Several factors led to the decline in attendance at the same time. These are the fears of consumers themselves, who should not be rushing to visit crowded places during a coronavirus pandemic. Played its role restrictions for stores, the purpose of which was to prevent large crowds of customers
As a result, according to the Sensormatic Solutions analytical agency, attendance at regular stores in the U.S. on Black Friday fell by 52 percent. The average number of visitors depended on the region; more visitors were in the southern states than in the western states. But overall, the picture was the same across the country - people preferred to store online.

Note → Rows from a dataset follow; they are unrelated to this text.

(* ===== verification/MiniNumber.v ===== *)
(** * KISSVM: decimal numbers (packages/kissvm/src MiniNumber.ts, errors.ts)

    A decimal is an unscaled integer and a count of decimals.  The constructor
    cuts to 64 significant digits and 44 decimals and refuses magnitudes above
    2^64 - 1; results are passed to it as text in exponent form.  BigInt has no
    size limit here; an exponent that is not a number gives a zero whose scale is
    NaN, the [None] of [scale]. *)

From Stdlib Require Import ZArith Lia QArith Ascii String.
From stdpp Require Import base list strings.
From S2P Require Import Prelude JsBase.

Module Mn.
Import Js.

(** ** errors.ts *)

(** The message of a runtime error: [Stuck] marks the default branches of the
    evaluator's dispatch, which no parsed script is meant to reach. *)
Inductive Fault := Message (m : string) | Stuck (m : string).
Definition fault_text (f : Fault) : string := match f with Message m => m | Stuck m => m end.

(** [JsError] is any other exception of the language or of a library. *)
Inductive KissvmError :=
| KissvmLimitError (m : string)
| KissvmRuntimeError (f : Fault)
| KissvmParseError (m : string)
| JsError (m : string).

Notation Kiss := (result KissvmError).

(** ** MiniNumber.ts *)

Definition MAX_DIGITS : Z := 64.
Definition MAX_DECIMAL_PLACES : Z := MAX_DIGITS - 20.
Definition MAX_VALUE_BIG : Z := Z.shiftl 1 64 - 1.

Record MiniNumber := mkMini { unscaled : Z; scale : option Z }.

(** [10n ** BigInt(k)] *)
Definition pow10 (k : Z) : Kiss Z := if k <? 0 then Err (JsError "RangeError") else Ok (10 ^ k).

Definition checkLimits (unscaled : Z) (scale : option Z) : Kiss unit :=
  match scale with
  | None => Err (JsError "RangeError")
  | Some scale =>
      let '(u, s) := if scale >? MAX_DECIMAL_PLACES
                     then (Z.quot unscaled (10 ^ (scale - MAX_DECIMAL_PLACES)), MAX_DECIMAL_PLACES)
                     else (unscaled, scale) in
      factor ← pow10 s;
      let intPart := Z.quot (Z.abs u) factor in
      let rem := Z.rem (Z.abs u) factor in
      throw_if ((intPart >? MAX_VALUE_BIG) || ((intPart =? MAX_VALUE_BIG) && (rem >? 0)))
        (JsError "MiniNumber too large")
  end.

Definition digits (v : Z) : Z := if v =? 0 then 0 else Z.of_nat (String.length (dec (Z.abs v))).

(** [while (s > 0 && u % 10n === 0n)], at most [s] times. *)
Fixpoint strip_zeros (fuel : nat) (u s : Z) : Z * Z :=
  match fuel with
  | O => (u, s)
  | S fuel => if (s >? 0) && (Z.rem u 10 =? 0) then strip_zeros fuel (Z.quot u 10) (s - 1) else (u, s)
  end.

Definition roundToDigits (unscaled : Z) (scale : option Z) (digits_target : Z) : Z * option Z :=
  let currentDigits := digits unscaled in
  let '(u, s) := if currentDigits >? digits_target
                 then (Z.quot unscaled (10 ^ (currentDigits - digits_target)),
                       (λ s, s - (currentDigits - digits_target)) <$> scale)
                 else (unscaled, scale) in
  match s with
  | None => (u, None)
  | Some s =>
      let '(u, s) := if s >? MAX_DECIMAL_PLACES
                     then (Z.quot u (10 ^ (s - MAX_DECIMAL_PLACES)), MAX_DECIMAL_PLACES) else (u, s) in
      let '(u, s) := strip_zeros (Z.to_nat s) u s in
      (u, Some s)
  end.

(** The end of the constructor: rounding and limits, unless the value is zero. *)
Definition make (unscaled : Z) (scale : option Z) : Kiss MiniNumber :=
  if unscaled =? 0 then Ok (mkMini unscaled scale) else
  let '(u, s) := roundToDigits unscaled scale MAX_DIGITS in
  _ ← checkLimits u s;
  Ok (mkMini u s).

(** *** parseDecimal *)

Fixpoint digit_prefix (s : string) : string :=
  match s with
  | String c s => if is_digit c then String c (digit_prefix s) else EmptyString
  | EmptyString => EmptyString
  end.
(** [parseInt(s, 10)], [None] for NaN. *)
Definition parseInt10 (s : string) : option Z :=
  let t := trim_start s in
  match t with
  | String c r =>
      if Ascii.eqb c "-" then Z.opp <$> parse_radix 10 (digit_prefix r)
      else if Ascii.eqb c "+" then parse_radix 10 (digit_prefix r)
      else parse_radix 10 (digit_prefix t)
  | EmptyString => None
  end.

Definition to_big (s : string) : Kiss Z := of_option (JsError "SyntaxError") (big_of_string s).

Definition parse_mantissa (s : string) : Kiss (Z * Z) :=
  let s := trim s in
  let neg := starts_with "-" s in
  let abs := if neg then drop_str 1 s else s in
  let signed t := if neg then String "-" t else t in
  match break_at (Ascii.eqb ".") abs with
  | (_, None) => u ← to_big (signed abs); Ok (u, 0)
  | (intPart, Some fracPart) =>
      let intPart := if String.eqb intPart "" then "0"%string else intPart in
      u ← to_big (signed (intPart +:+ fracPart));
      Ok (u, Z.of_nat (String.length fracPart))
  end.

Definition parseDecimal (s : string) : Kiss (Z * option Z) :=
  match break_at (λ c, Ascii.eqb c "e" || Ascii.eqb c "E") (trim s) with
  | (mantissa, Some e) =>
      r ← parse_mantissa mantissa;
      let '(u, s) := r : Z * Z in
      match parseInt10 e with
      | None => Ok (u, None)
      | Some exponent =>
          let newScale := s - exponent in
          if newScale <? 0 then Ok (u * 10 ^ (- newScale), Some 0) else Ok (u, Some newScale)
      end
  | (_, None) => r ← parse_mantissa s; let '(u, s) := r : Z * Z in Ok (u, Some s)
  end.

(** *** The constructor, by the type of its argument *)

Definition of_string (value : string) : Kiss MiniNumber :=
  r ← parseDecimal value; let '(u, s) := r : Z * option Z in make u s.
Definition of_bigint (value : Z) : Kiss MiniNumber := make value (Some 0).

(** [q.toExponential(20)] for [q > 0]: 21 significant digits, ties upwards. *)
Definition exponential20 (q : Q) : string :=
  let e := dec_exponent q - 1 in
  let scaled := (q * pow10_q (20 - e) 1)%Q in
  let n := (2 * Qnum scaled + Z.pos (Qden scaled)) / (2 * Z.pos (Qden scaled)) in
  let '(n, e) := if n =? 10 ^ 21 then (10 ^ 20, e + 1) else (n, e) in
  take_str 1 (dec n) +:+ "." +:+ drop_str 1 (dec n) +:+ "e" +:+ (if e <? 0 then "-" else "+") +:+ dec (Z.abs e).
(** The text the constructor parses for a number: [toFixed(0)], which is [String(n)]
    from 10^21 on, or [toExponential(20)]. *)
Definition number_text (n : jsnum) : string :=
  match n, num_integer n with
  | _, Some z => if Z.abs z <? 10 ^ 21 then big_to_string z else num_to_string n
  | NFin q, None => if Qnum q <? 0 then String "-" (exponential20 (Qopp q)) else exponential20 q
  | _, None => num_to_string n
  end.
Definition of_number (n : jsnum) : Kiss MiniNumber := of_string (number_text n).

Definition ZERO : MiniNumber := mkMini 0 (Some 0).
Definition ONE : MiniNumber := mkMini 1 (Some 0).

(** *** Text *)

(** Zeros at the end of the fraction, and the point when nothing is left. *)
Fixpoint drop_zeros (s : string) : string :=
  match s with
  | String c r => if Ascii.eqb c "0" then drop_zeros r else if Ascii.eqb c "." then r else s
  | EmptyString => EmptyString
  end.
Definition strip_fraction (s : string) : string := rev_str "" (drop_zeros (rev_str "" s)).

(** A value other than zero has a scale. *)
Definition toString (m : MiniNumber) : string :=
  if unscaled m =? 0 then "0" else
  let scale := Z.to_nat (default 0 (scale m)) in
  let s := dec (Z.abs (unscaled m)) in
  let s := if (String.length s <=? scale)%nat then pad_start (S scale) "0" s else s in
  let cut := (String.length s - scale)%nat in
  let s := strip_fraction (take_str cut s +:+ "." +:+ drop_str cut s) in
  if unscaled m <? 0 then String "-" s else s.

Definition getAsBigDecimal (m : MiniNumber) : string := toString m.
Definition getAsBigInteger (m : MiniNumber) : string := (break_at (Ascii.eqb ".") (toString m)).1.
Definition toNumber (m : MiniNumber) : jsnum := num_of_string (toString m).

(** [u.toString() + 'e' + (-s)] *)
Definition exp_text (u : Z) (s : option Z) : string :=
  big_to_string u +:+ "e" +:+ match s with Some s => big_to_string (- s) | None => "NaN" end.

(** *** Arithmetic *)

Definition assertSameScale (m other : MiniNumber) : Kiss (Z * Z * Z) :=
  match scale m, scale other with
  | Some s, Some s' =>
      if s =? s' then Ok (unscaled m, unscaled other, s)
      else if s >? s' then Ok (unscaled m, unscaled other * 10 ^ (s - s'), s)
      else Ok (unscaled m * 10 ^ (s' - s), unscaled other, s')
  | _, _ => Err (JsError "RangeError")
  end.

Definition rounded (u : Z) (s : option Z) : Kiss MiniNumber :=
  let '(u, s) := roundToDigits u s MAX_DIGITS in of_string (exp_text u s).

Definition add (m other : MiniNumber) : Kiss MiniNumber :=
  r ← assertSameScale m other; let '(a, b, outScale) := r : Z * Z * Z in rounded (a + b) (Some outScale).
Definition sub (m other : MiniNumber) : Kiss MiniNumber :=
  r ← assertSameScale m other; let '(a, b, outScale) := r : Z * Z * Z in rounded (a - b) (Some outScale).
Definition mult (m other : MiniNumber) : Kiss MiniNumber :=
  rounded (unscaled m * unscaled other) (s ← scale m; s' ← scale other; Some (s + s')).
Definition div (m other : MiniNumber) : Kiss MiniNumber :=
  _ ← throw_if (unscaled other =? 0) (JsError "Division by zero");
  rounded (Z.quot (unscaled m * 10 ^ MAX_DIGITS) (unscaled other))
    (s ← scale m; s' ← scale other; Some (s + MAX_DIGITS - s')).
Definition modulo (m other : MiniNumber) : Kiss MiniNumber :=
  _ ← throw_if (unscaled other =? 0) (JsError "Modulo by zero");
  r ← assertSameScale m other; let '(a, b, outScale) := r : Z * Z * Z in
  of_string (exp_text (Z.rem a b) (Some outScale)).

Fixpoint pow_loop (n : nat) (m result : MiniNumber) : Kiss MiniNumber :=
  match n with O => Ok result | S n => r ← mult result m; pow_loop n m r end.
(** For an integer [n]. *)
Definition pow (m : MiniNumber) (n : Z) : Kiss MiniNumber :=
  _ ← throw_if (n <? 0) (JsError "Negative power not supported"); pow_loop (Z.to_nat n) m ONE.

(** A zero keeps its scale: [this.scale === 0] fails for NaN and [BigInt] throws. *)
Definition integral (m : MiniNumber) (step : Z → Z → Z) : Kiss MiniNumber :=
  match scale m with
  | None => Err (JsError "RangeError")
  | Some s =>
      if s =? 0 then Ok m else
      divisor ← pow10 s;
      of_string (big_to_string (step (Z.quot (unscaled m) divisor) (Z.rem (unscaled m) divisor)))
  end.
Definition floor (m : MiniNumber) : Kiss MiniNumber :=
  integral m (λ q rem, if (unscaled m <? 0) && negb (rem =? 0) then q - 1 else q).
Definition ceil (m : MiniNumber) : Kiss MiniNumber :=
  integral m (λ q rem, if (unscaled m >? 0) && negb (rem =? 0) then q + 1 else q).
Definition abs (m : MiniNumber) : Kiss MiniNumber :=
  if unscaled m >=? 0 then Ok m else of_string (exp_text (- unscaled m) (scale m)).
Definition negate (m : MiniNumber) : Kiss MiniNumber := of_string (exp_text (- unscaled m) (scale m)).
Definition increment (m : MiniNumber) : Kiss MiniNumber := add m ONE.
Definition decrement (m : MiniNumber) : Kiss MiniNumber := sub m ONE.

Definition compareTo (m other : MiniNumber) : Kiss Z :=
  r ← assertSameScale m other; let '(a, b, _) := r : Z * Z * Z in
  Ok (if a <? b then -1 else if a >? b then 1 else 0).
Definition isEqual (m other : MiniNumber) : Kiss bool := (λ c, c =? 0) <$> compareTo m other.
Definition isLess (m other : MiniNumber) : Kiss bool := (λ c, c <? 0) <$> compareTo m other.
Definition isLessEqual (m other : MiniNumber) : Kiss bool := (λ c, c <=? 0) <$> compareTo m other.
Definition isMore (m other : MiniNumber) : Kiss bool := (λ c, c >? 0) <$> compareTo m other.
Definition isMoreEqual (m other : MiniNumber) : Kiss bool := (λ c, c >=? 0) <$> compareTo m other.

Definition setSignificantDigits (m : MiniNumber) (d : jsnum) : Kiss MiniNumber :=
  _ ← throw_if (num_lt (of_Z MAX_DIGITS) d) (JsError "Cannot specify this many significant digits");
  _ ← throw_if (num_lt d (of_Z 0)) (JsError "Cannot specify negative significant digits");
  if num_le (of_Z (digits (unscaled m))) d then Ok m else
  d ← of_option (JsError "RangeError") (num_integer d);
  let drop := digits (unscaled m) - d in
  of_string (exp_text (Z.quot (unscaled m) (10 ^ drop)) ((λ s, s - drop) <$> scale m)).

Definition decimalPlaces (m : MiniNumber) : option Z := scale m.

End Mn.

As of Thanksgiving, attendance at most stores has fallen by 95%. It should be noted that many sellers did not expect much attendance and therefore remained closed.
According to Adobe Analytics, which tracks online shopping, American consumers spent about $9 billion online on the last Black Friday. It is 22% more than the previous record of $7.4 billion set in 2019.
People bought things on the Internet that they previously preferred to buy in person in regular stores - food, alcohol, electronics, and others. Some of the bestselling products include Hot Wheels machines, Lego toys, Apple AirPods headphones, and Samsung TVs. Simultaneously, the growth in sales is noted for large players, such as Walmart and Target, and smaller retailers.